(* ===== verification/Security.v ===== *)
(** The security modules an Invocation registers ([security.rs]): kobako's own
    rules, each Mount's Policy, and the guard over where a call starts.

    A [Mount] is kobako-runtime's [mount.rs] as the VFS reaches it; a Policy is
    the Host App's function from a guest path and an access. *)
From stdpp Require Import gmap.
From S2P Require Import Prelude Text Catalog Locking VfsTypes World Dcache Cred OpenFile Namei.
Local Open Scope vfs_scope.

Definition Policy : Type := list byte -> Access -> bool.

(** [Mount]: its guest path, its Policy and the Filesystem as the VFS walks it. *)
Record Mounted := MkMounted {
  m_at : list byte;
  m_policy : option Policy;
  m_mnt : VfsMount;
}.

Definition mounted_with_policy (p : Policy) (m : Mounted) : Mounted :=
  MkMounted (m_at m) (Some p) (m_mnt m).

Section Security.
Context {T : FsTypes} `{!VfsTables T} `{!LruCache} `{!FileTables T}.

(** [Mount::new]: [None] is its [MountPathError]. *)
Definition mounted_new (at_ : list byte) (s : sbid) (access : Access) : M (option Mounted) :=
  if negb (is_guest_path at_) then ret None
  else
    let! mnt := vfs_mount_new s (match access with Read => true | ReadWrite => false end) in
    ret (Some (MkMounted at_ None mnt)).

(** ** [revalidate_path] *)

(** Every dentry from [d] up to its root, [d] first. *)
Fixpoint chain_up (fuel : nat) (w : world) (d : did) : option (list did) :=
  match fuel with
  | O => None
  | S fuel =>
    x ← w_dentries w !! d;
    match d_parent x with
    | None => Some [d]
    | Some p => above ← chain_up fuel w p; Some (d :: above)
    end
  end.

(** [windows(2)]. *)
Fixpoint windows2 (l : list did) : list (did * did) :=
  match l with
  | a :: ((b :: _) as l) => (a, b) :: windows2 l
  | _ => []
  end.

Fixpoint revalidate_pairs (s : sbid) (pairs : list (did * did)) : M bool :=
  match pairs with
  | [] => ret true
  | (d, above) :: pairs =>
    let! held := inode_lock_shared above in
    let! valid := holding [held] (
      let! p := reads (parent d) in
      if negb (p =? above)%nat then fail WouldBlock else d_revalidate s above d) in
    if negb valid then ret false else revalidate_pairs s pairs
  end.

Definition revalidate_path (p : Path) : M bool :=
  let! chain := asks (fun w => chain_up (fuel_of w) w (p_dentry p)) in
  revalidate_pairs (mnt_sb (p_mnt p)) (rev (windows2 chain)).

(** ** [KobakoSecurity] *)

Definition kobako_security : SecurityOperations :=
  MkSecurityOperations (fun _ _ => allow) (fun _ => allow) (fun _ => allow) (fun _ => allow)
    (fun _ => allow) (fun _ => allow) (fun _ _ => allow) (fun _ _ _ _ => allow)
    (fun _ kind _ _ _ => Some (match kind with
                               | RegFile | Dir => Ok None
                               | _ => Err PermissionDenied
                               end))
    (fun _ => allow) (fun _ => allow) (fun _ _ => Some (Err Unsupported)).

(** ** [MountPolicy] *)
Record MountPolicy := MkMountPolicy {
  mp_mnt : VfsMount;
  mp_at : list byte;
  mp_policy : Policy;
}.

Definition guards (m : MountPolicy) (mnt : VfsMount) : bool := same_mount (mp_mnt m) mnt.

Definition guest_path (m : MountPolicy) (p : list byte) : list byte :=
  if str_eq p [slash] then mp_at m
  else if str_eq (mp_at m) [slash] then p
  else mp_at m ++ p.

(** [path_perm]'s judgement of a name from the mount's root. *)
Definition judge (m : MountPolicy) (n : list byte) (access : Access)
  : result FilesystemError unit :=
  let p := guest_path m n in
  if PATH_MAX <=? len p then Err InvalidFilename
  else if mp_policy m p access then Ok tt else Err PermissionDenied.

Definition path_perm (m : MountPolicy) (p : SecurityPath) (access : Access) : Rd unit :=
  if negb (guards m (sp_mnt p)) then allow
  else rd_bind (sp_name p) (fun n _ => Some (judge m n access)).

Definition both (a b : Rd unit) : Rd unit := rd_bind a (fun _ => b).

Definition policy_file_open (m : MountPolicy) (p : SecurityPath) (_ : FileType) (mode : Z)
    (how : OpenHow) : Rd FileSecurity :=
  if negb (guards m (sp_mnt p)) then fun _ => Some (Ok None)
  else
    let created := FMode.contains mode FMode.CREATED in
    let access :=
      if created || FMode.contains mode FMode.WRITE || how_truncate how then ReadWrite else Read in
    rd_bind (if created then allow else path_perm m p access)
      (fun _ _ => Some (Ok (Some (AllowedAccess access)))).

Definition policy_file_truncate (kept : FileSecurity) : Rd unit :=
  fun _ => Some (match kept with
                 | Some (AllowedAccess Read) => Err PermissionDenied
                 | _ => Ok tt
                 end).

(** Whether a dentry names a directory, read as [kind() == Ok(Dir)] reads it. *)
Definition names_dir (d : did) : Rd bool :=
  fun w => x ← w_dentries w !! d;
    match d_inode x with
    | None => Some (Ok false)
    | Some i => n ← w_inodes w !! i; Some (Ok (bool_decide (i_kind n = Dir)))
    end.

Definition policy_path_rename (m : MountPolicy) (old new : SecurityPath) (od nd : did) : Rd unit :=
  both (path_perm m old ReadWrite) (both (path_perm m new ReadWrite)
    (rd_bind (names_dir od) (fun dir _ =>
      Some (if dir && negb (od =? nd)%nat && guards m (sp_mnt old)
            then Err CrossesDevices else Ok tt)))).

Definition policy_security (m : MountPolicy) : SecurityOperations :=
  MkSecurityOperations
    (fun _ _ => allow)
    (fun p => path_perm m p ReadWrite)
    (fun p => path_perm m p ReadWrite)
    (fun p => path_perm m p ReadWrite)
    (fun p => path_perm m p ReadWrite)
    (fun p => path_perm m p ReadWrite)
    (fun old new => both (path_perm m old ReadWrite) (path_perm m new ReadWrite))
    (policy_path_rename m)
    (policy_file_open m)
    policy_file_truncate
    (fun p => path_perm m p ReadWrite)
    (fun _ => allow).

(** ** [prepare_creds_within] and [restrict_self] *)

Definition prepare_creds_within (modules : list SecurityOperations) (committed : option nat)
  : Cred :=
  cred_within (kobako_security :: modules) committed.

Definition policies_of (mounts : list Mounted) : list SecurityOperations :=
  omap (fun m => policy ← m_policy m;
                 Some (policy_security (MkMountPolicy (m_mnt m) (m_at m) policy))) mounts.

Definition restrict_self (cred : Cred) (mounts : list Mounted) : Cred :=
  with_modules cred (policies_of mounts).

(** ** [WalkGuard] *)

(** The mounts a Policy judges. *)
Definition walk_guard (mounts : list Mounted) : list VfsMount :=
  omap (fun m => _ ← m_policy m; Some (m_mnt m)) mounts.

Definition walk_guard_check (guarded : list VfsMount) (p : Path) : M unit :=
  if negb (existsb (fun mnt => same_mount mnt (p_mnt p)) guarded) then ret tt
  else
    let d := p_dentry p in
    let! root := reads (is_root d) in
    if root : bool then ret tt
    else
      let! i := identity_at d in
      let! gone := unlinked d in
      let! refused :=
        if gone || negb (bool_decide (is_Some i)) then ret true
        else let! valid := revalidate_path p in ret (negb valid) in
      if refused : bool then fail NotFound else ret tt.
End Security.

◆ ◆ ◆

> [Task to carry out]:
Return the lines exactly as they stand, please. Start at the top of the material and finish with the line where "the Host App's" appears.

> [Expected answer]:
(* ===== verification/Security.v ===== *)
(** The security modules an Invocation registers ([security.rs]): kobako's own
    rules, each Mount's Policy, and the guard over where a call starts.

    A [Mount] is kobako-runtime's [mount.rs] as the VFS reaches it; a Policy is
    the Host App's function from a guest path and an access. *)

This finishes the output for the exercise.